* [What you are asked to do]: Retype, exactly as they appear below, the lines between the line holding "bytes <- call (fun t => w_encode w t ixs None)" and the line holding "bytes <- call (fun t => w_encode w t ixs (Some", both ends included.

* [Raw data]:
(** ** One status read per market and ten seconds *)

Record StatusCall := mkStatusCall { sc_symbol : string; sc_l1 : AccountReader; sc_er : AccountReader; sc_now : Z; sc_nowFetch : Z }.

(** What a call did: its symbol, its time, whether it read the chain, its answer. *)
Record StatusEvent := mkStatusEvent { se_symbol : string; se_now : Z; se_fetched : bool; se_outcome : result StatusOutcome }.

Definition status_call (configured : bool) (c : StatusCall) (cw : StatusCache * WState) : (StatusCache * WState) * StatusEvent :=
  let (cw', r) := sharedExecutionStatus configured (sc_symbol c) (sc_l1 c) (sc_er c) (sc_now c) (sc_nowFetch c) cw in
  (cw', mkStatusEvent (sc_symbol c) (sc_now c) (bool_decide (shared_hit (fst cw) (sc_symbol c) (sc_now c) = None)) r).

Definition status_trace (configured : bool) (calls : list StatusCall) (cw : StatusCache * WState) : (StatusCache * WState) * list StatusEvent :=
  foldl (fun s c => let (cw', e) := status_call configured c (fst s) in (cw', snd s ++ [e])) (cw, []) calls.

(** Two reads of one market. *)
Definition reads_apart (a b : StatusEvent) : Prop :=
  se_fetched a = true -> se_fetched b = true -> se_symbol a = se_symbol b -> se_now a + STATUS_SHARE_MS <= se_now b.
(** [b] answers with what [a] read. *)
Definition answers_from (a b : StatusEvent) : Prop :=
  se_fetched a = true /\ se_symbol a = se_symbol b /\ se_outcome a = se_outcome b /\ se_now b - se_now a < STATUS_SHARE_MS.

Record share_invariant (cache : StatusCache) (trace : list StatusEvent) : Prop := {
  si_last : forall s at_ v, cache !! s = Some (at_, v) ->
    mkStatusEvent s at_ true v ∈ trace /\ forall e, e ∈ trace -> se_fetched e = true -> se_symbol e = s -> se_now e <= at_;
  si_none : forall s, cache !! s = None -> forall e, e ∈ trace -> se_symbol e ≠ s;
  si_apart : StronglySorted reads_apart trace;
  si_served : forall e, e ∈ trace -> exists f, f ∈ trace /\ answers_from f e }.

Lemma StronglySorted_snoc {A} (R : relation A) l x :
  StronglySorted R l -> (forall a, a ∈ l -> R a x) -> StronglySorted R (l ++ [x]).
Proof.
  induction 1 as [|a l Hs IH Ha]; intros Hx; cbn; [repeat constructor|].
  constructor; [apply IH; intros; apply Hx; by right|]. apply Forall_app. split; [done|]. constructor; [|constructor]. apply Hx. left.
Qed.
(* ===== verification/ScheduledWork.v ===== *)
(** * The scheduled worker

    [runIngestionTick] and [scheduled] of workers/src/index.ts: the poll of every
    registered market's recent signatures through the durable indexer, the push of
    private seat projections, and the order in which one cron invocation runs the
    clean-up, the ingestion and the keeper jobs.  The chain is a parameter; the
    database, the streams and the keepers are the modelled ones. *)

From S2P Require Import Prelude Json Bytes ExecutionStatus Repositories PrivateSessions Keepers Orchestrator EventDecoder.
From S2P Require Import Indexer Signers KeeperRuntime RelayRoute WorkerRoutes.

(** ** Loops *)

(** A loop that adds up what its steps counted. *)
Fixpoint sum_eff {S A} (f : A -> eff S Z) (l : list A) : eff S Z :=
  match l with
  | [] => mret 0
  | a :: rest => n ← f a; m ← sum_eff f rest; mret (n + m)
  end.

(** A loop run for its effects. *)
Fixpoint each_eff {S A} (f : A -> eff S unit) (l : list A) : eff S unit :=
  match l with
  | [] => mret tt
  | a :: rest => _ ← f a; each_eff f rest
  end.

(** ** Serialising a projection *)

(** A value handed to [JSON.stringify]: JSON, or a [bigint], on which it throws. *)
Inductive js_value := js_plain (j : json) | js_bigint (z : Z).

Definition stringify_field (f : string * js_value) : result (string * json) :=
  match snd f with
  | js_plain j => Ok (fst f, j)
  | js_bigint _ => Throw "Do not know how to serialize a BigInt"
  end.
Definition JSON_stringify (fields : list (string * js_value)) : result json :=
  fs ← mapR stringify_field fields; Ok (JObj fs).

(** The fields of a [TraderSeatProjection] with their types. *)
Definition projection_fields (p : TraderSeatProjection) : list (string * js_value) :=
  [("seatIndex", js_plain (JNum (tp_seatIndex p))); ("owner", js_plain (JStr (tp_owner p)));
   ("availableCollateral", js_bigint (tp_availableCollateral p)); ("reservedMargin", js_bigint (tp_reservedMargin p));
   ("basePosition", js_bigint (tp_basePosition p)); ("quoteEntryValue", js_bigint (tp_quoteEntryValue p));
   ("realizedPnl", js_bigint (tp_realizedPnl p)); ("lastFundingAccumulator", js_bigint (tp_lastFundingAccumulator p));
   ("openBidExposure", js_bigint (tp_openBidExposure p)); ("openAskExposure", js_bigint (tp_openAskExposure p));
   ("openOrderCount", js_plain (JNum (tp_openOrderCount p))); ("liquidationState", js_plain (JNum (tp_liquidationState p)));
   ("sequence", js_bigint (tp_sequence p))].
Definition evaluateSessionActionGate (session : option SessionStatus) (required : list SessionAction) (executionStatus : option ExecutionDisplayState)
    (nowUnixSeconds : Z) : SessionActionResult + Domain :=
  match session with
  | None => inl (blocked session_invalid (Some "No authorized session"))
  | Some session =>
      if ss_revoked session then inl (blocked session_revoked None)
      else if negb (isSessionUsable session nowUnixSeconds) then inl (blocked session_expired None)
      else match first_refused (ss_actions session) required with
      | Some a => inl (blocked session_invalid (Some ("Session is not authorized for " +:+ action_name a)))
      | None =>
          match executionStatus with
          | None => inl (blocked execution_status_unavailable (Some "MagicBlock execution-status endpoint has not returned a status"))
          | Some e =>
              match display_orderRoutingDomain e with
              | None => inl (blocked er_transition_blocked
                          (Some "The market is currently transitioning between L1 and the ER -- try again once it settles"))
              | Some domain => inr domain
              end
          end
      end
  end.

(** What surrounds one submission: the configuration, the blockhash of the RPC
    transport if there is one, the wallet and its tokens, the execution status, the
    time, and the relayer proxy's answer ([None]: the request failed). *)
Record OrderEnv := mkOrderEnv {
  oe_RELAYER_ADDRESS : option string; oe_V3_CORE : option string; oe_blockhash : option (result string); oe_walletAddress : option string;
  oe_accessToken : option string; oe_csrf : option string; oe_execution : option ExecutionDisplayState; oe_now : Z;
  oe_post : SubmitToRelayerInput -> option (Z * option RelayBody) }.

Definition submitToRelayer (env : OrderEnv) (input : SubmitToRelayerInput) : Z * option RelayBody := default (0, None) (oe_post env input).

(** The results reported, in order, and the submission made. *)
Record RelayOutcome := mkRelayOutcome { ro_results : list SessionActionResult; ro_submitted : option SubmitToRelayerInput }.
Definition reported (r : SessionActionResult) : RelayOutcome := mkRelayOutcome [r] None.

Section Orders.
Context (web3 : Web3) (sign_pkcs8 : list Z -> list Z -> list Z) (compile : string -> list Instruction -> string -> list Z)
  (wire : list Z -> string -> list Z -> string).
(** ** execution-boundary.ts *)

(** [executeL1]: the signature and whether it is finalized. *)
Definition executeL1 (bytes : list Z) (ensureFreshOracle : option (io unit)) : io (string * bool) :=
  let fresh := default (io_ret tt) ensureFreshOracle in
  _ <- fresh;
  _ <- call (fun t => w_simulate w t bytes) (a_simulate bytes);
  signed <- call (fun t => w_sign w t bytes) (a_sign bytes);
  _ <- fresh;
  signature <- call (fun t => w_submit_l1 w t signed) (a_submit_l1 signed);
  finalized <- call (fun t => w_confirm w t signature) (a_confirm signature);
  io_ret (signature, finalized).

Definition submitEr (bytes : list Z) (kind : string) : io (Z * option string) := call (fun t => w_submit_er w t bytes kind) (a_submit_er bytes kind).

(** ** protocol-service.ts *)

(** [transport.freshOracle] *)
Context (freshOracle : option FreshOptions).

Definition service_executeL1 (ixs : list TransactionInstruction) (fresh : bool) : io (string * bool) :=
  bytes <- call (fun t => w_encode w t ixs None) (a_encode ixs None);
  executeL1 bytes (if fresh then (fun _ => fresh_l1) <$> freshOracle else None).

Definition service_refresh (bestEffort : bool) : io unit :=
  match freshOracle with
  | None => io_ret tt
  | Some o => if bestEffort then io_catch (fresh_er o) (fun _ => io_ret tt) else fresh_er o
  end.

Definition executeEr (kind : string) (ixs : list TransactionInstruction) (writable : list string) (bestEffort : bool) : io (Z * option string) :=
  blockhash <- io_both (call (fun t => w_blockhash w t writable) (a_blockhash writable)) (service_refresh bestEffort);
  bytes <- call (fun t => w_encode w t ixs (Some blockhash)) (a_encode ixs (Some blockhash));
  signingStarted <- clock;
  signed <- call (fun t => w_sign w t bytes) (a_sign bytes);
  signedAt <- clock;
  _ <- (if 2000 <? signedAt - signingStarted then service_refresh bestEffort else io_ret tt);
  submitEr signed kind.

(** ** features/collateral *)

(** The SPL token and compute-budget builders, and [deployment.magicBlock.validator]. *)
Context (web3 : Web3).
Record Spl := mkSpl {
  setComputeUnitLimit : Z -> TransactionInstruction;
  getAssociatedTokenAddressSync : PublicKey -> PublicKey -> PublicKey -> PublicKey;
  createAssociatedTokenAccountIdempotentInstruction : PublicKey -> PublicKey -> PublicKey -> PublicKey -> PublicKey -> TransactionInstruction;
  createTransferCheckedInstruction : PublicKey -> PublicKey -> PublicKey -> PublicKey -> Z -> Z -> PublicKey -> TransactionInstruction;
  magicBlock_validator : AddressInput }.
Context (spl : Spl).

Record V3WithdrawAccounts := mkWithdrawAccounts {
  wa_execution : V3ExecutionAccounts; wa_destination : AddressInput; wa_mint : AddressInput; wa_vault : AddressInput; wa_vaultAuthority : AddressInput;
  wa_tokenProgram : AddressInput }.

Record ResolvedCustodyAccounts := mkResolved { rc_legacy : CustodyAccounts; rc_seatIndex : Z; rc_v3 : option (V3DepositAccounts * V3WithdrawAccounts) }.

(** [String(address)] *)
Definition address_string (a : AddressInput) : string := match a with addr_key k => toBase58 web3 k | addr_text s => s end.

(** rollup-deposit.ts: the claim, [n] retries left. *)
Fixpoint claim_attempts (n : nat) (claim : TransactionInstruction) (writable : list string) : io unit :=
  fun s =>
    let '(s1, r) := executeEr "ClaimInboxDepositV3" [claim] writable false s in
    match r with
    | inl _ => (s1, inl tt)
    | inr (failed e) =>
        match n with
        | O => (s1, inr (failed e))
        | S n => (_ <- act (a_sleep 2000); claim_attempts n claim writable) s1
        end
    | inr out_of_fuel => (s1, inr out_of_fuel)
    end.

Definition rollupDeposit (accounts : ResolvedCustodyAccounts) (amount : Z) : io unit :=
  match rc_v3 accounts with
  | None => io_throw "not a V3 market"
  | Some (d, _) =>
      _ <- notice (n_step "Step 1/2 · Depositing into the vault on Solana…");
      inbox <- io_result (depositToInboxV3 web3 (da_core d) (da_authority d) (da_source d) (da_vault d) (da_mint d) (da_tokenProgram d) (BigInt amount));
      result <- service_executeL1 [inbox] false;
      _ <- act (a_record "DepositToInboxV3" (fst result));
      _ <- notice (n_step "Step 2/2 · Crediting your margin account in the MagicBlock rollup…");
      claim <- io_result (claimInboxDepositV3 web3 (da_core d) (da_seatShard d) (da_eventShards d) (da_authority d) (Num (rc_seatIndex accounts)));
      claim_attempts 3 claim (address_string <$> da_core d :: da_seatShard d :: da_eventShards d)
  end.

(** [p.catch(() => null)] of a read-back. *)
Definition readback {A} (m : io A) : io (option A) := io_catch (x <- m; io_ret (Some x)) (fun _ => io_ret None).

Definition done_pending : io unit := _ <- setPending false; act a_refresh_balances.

* [Result of the exercise]:
  bytes <- call (fun t => w_encode w t ixs None) (a_encode ixs None);
  executeL1 bytes (if fresh then (fun _ => fresh_l1) <$> freshOracle else None).

Definition service_refresh (bestEffort : bool) : io unit :=
  match freshOracle with
  | None => io_ret tt
  | Some o => if bestEffort then io_catch (fresh_er o) (fun _ => io_ret tt) else fresh_er o
  end.

Definition executeEr (kind : string) (ixs : list TransactionInstruction) (writable : list string) (bestEffort : bool) : io (Z * option string) :=
  blockhash <- io_both (call (fun t => w_blockhash w t writable) (a_blockhash writable)) (service_refresh bestEffort);
  bytes <- call (fun t => w_encode w t ixs (Some blockhash)) (a_encode ixs (Some blockhash));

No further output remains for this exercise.